El fútbol que vemos en la televisión ha perdido el norte. Todo en él es excesivo. Los sueldos de los jugadores, los halagos que reciben cuando ganan, los insultos que les dedican cuando pierden. Empieza a haber ya señales de agotamiento en un deporte que quieren transformar sin darse cuenta de que ya es un espectáculo en sí mismo: ni tan siquiera los mal llamados equipos grandes llenan hoy sus estadios.

De campos casi vacíos sabe bastante una estirpe de cronistas que lucha por no desaparecer. Que está muy alejada del ruido cotidiano que rodea a los equipos poderosos. Que hace un periodismo que linda con el servicio social: el de dar fe de hechos que acontecen cada fin de semana en miles de campos de fútbol de todo el mundo. Algunos de ellos no tienen tan siquiera grada. No digamos ya una cabina para la prensa.

Los periodistas que cubren los partidos de regional guardan las esencias de una forma de contar las cosas que va desapareciendo poco a poco, igual que el fútbol que relatan. En sus textos no hay espacio para las florituras. Se cuenta lo que pasa. Y punto. Y cada fin de semana ponen en los periódicos el nombre de un pueblo o de un barrio. Y el de sus jugadores. A los que tienen que puntuar, y a los que rara vez cascan un cero. Porque en regionales los periodistas siguen siendo buenas personas (cualidad imprescindible para ejercer el oficio, según Kapuscinski) y sobre todo porque los vas a ver cara a cara el próximo domingo.

A veces, oyen de lejos la celebración de los goles en los grandes estadios. Y tal vez sueñen con narrar un día partidos de alto nivel. Pero en el fondo son más felices allí abajo. En los terrenos de juego en los que todavía se pregunta, antes de entrar, si será mejor hacerlo con aluminio o con goma. Donde el fútbol aún huele a césped natural y se pueden oír las voces de los jugadores, a los que conocen por el nombre y sus circunstancias personales. En partidos en los que no puedes mirar un segundo para el móvil, porque si parpadeas, te puedes perder un gol. Y ahí sí que, de verdad, un gol es un milagro.

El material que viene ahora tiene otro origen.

(** * NuclideTextBuffer: a text buffer bound to a remote file

    A verification model of
    [pkg/nuclide-remote-connection/lib/NuclideTextBuffer.js] and of the
    ancestor-directory lookup exercised by the [ConfigCache] test.

    The buffer is a record of the fields the class reads and writes; a
    method is a state transformer that may throw.  An [async] method is cut
    at its single [await] into the part that runs until the request is
    issued and the part that runs once the request has settled; whatever
    happens to the buffer in between is an arbitrary state transformer. *)

From stdpp Require Import base strings list gmap.
From Stdlib Require Import NArith Lia Ascii.

Local Open Scope string_scope.

(** ** JavaScript values used by the class *)

(** Thrown values.  [invariant] from 'assert' throws an assertion error;
    [RpcTimeoutError] is the class the [catch] branch of [saveAs] tests
    with [instanceof]. *)
Inductive JsError : Type :=
| Error (message : string)
| AssertionError (message : string)
| RpcTimeoutError (message : string).

Definition message (e : JsError) : string :=
  match e with
  | Error m | AssertionError m | RpcTimeoutError m => m
  end.

Definition instanceof_RpcTimeoutError (e : JsError) : bool :=
  match e with RpcTimeoutError _ => true | _ => false end.

(** How a promise settles. *)
Inductive Settled (A : Type) : Type :=
| Fulfilled (a : A)
| Rejected (e : JsError).
Arguments Fulfilled {A} a.
Arguments Rejected {A} e.

(** [RemoteFile] is declared in './RemoteFile'; the buffer only sets and
    reads its path and encoding. *)
Record RemoteFile : Type := mkRemoteFile {
  file_path : string;
  file_encoding : string
}.

Definition RemoteFile_setPath (uri : string) (f : RemoteFile) : RemoteFile :=
  {| file_path := uri; file_encoding := file_encoding f |}.

Definition RemoteFile_setEncoding (enc : string) (f : RemoteFile) : RemoteFile :=
  {| file_path := file_path f; file_encoding := enc |}.

(** [ServerConnection] is declared in './ServerConnection'; its two methods
    the buffer calls are taken as they come.  [createFile] may hand back
    [null], which [setPath] tests for. *)
Record ServerConnection : Type := mkServerConnection {
  conn_createFile : string -> option RemoteFile;
  getUriOfRemotePath : string -> string
}.

(** A [CompositeDisposable] is live until it is disposed. *)
Inductive CompositeDisposable : Type := Active | Disposed.

(** Everything the buffer does that an observer can see, in the order it
    happens: events on [this.emitter], calls on the remote file, on the
    logger, on [atom.notifications], on [atom.workspace] and on [track], and
    the calls into the host that replace the text, reload or destroy. *)
Inductive Effect : Type :=
| DidChangePath (path : option string)
| WillSave (path : string)
| DidSave (path : string)
| DidConflict
| WillThrowWatchError (errorObject : string)
| ModifiedStatusChanged (modified : bool)
| FileWrite (contents : string)
| FileRead
| LoggerError (e : JsError)
| LoggerFatal (e : JsError)
| NotificationsAddError (text : string)
| WorkspaceOpenUntitled (contents : string)
| Track (path : string) (success : bool)
| ReplacedWholesale
| ReplacedViaDiff
| Reloaded
| Destroyed.

(** ** The buffer *)

(** The fields of [NuclideTextBuffer], its own and those it uses of the
    host's [TextBuffer].  [_saveID] is a JavaScript number used as a counter
    from 0 in steps of 1; it is a natural number here. *)
Record NuclideTextBuffer : Type := mkBuffer {
  (* TextBuffer *)
  text : string;
  cachedDiskContents : option string;
  loaded : bool;
  destroyed : bool;
  conflict : bool;
  wasModifiedBeforeRemove : bool;
  shouldDestroyOnFileDelete : option bool;
  encoding : string;
  file : option RemoteFile;
  fileSubscriptions : option CompositeDisposable;
  (* NuclideTextBuffer *)
  _connection : option ServerConnection;
  _exists : bool;
  _saveID : N;
  _pendingSaveContents : option string;
  (* observations *)
  trace : list Effect
}.

Definition set_text (v : string) (b : NuclideTextBuffer) :=
  mkBuffer v (cachedDiskContents b) (loaded b) (destroyed b) (conflict b)
    (wasModifiedBeforeRemove b) (shouldDestroyOnFileDelete b) (encoding b)
    (file b) (fileSubscriptions b) (_connection b) (_exists b) (_saveID b)
    (_pendingSaveContents b) (trace b).

Definition set_cachedDiskContents (v : option string) (b : NuclideTextBuffer) :=
  mkBuffer (text b) v (loaded b) (destroyed b) (conflict b)
    (wasModifiedBeforeRemove b) (shouldDestroyOnFileDelete b) (encoding b)
    (file b) (fileSubscriptions b) (_connection b) (_exists b) (_saveID b)
    (_pendingSaveContents b) (trace b).

Definition set_destroyed (v : bool) (b : NuclideTextBuffer) :=
  mkBuffer (text b) (cachedDiskContents b) (loaded b) v (conflict b)
    (wasModifiedBeforeRemove b) (shouldDestroyOnFileDelete b) (encoding b)
    (file b) (fileSubscriptions b) (_connection b) (_exists b) (_saveID b)
    (_pendingSaveContents b) (trace b).

Definition set_conflict (v : bool) (b : NuclideTextBuffer) :=
  mkBuffer (text b) (cachedDiskContents b) (loaded b) (destroyed b) v
    (wasModifiedBeforeRemove b) (shouldDestroyOnFileDelete b) (encoding b)
    (file b) (fileSubscriptions b) (_connection b) (_exists b) (_saveID b)
    (_pendingSaveContents b) (trace b).

Definition set_wasModifiedBeforeRemove (v : bool) (b : NuclideTextBuffer) :=
  mkBuffer (text b) (cachedDiskContents b) (loaded b) (destroyed b) (conflict b)
    v (shouldDestroyOnFileDelete b) (encoding b)
    (file b) (fileSubscriptions b) (_connection b) (_exists b) (_saveID b)
    (_pendingSaveContents b) (trace b).

Definition set_file (v : option RemoteFile) (b : NuclideTextBuffer) :=
  mkBuffer (text b) (cachedDiskContents b) (loaded b) (destroyed b) (conflict b)
    (wasModifiedBeforeRemove b) (shouldDestroyOnFileDelete b) (encoding b)
    v (fileSubscriptions b) (_connection b) (_exists b) (_saveID b)
    (_pendingSaveContents b) (trace b).

Definition set_fileSubscriptions (v : option CompositeDisposable)
    (b : NuclideTextBuffer) :=
  mkBuffer (text b) (cachedDiskContents b) (loaded b) (destroyed b) (conflict b)
    (wasModifiedBeforeRemove b) (shouldDestroyOnFileDelete b) (encoding b)
    (file b) v (_connection b) (_exists b) (_saveID b)
    (_pendingSaveContents b) (trace b).

Definition set_exists (v : bool) (b : NuclideTextBuffer) :=
  mkBuffer (text b) (cachedDiskContents b) (loaded b) (destroyed b) (conflict b)
    (wasModifiedBeforeRemove b) (shouldDestroyOnFileDelete b) (encoding b)
    (file b) (fileSubscriptions b) (_connection b) v (_saveID b)
    (_pendingSaveContents b) (trace b).

Definition set_saveID (v : N) (b : NuclideTextBuffer) :=
  mkBuffer (text b) (cachedDiskContents b) (loaded b) (destroyed b) (conflict b)
    (wasModifiedBeforeRemove b) (shouldDestroyOnFileDelete b) (encoding b)
    (file b) (fileSubscriptions b) (_connection b) (_exists b) v
    (_pendingSaveContents b) (trace b).

Definition set_pendingSaveContents (v : option string) (b : NuclideTextBuffer) :=
  mkBuffer (text b) (cachedDiskContents b) (loaded b) (destroyed b) (conflict b)
    (wasModifiedBeforeRemove b) (shouldDestroyOnFileDelete b) (encoding b)
    (file b) (fileSubscriptions b) (_connection b) (_exists b) (_saveID b)
    v (trace b).

Definition record_effect (e : Effect) (b : NuclideTextBuffer) :=
  mkBuffer (text b) (cachedDiskContents b) (loaded b) (destroyed b) (conflict b)
    (wasModifiedBeforeRemove b) (shouldDestroyOnFileDelete b) (encoding b)
    (file b) (fileSubscriptions b) (_connection b) (_exists b) (_saveID b)
    (_pendingSaveContents b) (trace b ++ [e]).

(** ** Methods as state transformers that may throw *)

Inductive Completion (A : Type) : Type :=
| Normal (a : A)
| Throw (e : JsError).
Arguments Normal {A} a.
Arguments Throw {A} e.

(** A method body: the buffer it leaves behind, also when it throws, and
    how it completed. *)
Definition Act (A : Type) : Type :=
  NuclideTextBuffer -> Completion A * NuclideTextBuffer.

#[global] Instance Act_ret : MRet Act := fun A a b => (Normal a, b).

#[global] Instance Act_bind : MBind Act := fun A B k m b =>
  match m b with
  | (Normal a, b') => k a b'
  | (Throw e, b') => (Throw e, b')
  end.

Definition throw {A : Type} (e : JsError) : Act A := fun b => (Throw e, b).

Definition this : Act NuclideTextBuffer := fun b => (Normal b, b).

Definition update (f : NuclideTextBuffer -> NuclideTextBuffer) : Act unit :=
  fun b => (Normal tt, f b).

Definition emit (e : Effect) : Act unit := update (record_effect e).

(** [try { body } catch (e) { handler e }] *)
Definition try_catch {A : Type} (body : Act A) (handler : JsError -> Act A)
    : Act A := fun b =>
  match body b with
  | (Normal a, b') => (Normal a, b')
  | (Throw e, b') => handler e b'
  end.

(** [invariant(cond, msg)] *)
Definition invariant (cond : bool) (msg : string) : Act unit :=
  if cond then mret tt else throw (AssertionError msg).

Definition completion {A : Type} (r : Completion A * NuclideTextBuffer) := r.1.
Definition after {A : Type} (r : Completion A * NuclideTextBuffer) := r.2.

(** ** The host's [TextBuffer]

    [TextBuffer] comes from 'atom' and is not part of this repository.  Its
    methods that the class calls are modelled at their interface: what they
    do to the fields above and what an observer sees. *)
Module TextBuffer.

Los cronistas de regionales no tienen redes sociales. No se meten en líos. No enarbolan la bandera de "No al fútbol moderno" porque no lo conocen, ni falta que les hace -aunque a muchos de los que utilizamos ese lema nos vendría muy bien pasar más a menudo por esos campos-. No les dan las alineaciones impresas antes de comenzar el partido y no hay pantallas que repitan las mejores jugadas. A veces, incluso, tienen que redactar dos crónicas diferentes, para sendos medios. Y se tienen que inventar un pseudónimo y un estilo para cada uno de ellos. Lo apuntan todo en una libreta y, cuando llegan a casa, dictan por teléfono su relato.

Alfredo Martino, corresponsal de LA NUEVA ESPAÑA para los campos de Colloto, Lugones y Llanera, nos dejó hace días a los 59 años. Alegre y bonachón, trabajó toda su vida en la farmacia de los Alsas. Nacido en Granda, a los 15 años comenzó a escribir crónicas y no lo dejó hasta hace apenas un año, cuando la salud le impedía ya acudir a los campos. Le costaba caminar. Pero seguía queriendo ir. Su familia tuvo que obligarlo para que lo dejara. Aún así, alguna vez logró convencer a una de sus hijas para que lo acompañaran hasta allí. Conocía a todo el mundo. Si había algún jugador conocido en alguno de los equipos, puede que lo puntuara con un poco más de cariño. Apuntaba todo en su libreta, con un boli Bic de color negro. El móvil, solo para las llamadas.

Alfredo Martino es la demostración de que el periodismo es un oficio que se basa en la pasión, principal requisito para ejercerla. A él el fútbol lo volvía loco, era su vida. Y el día después compraba los periódicos para leer sus crónicas, que es algo que solo haces cuando tienes ilusión por lo que escribes.

Los Reyes le trajeron una camiseta del Real Oviedo. Le hizo la misma ilusión que a un niño pequeño. Con ella lo enterraron la semana pasada. El fútbol le debe mucho a personas como Alfredo Martino: cronista de Tercera. Cronista de primera.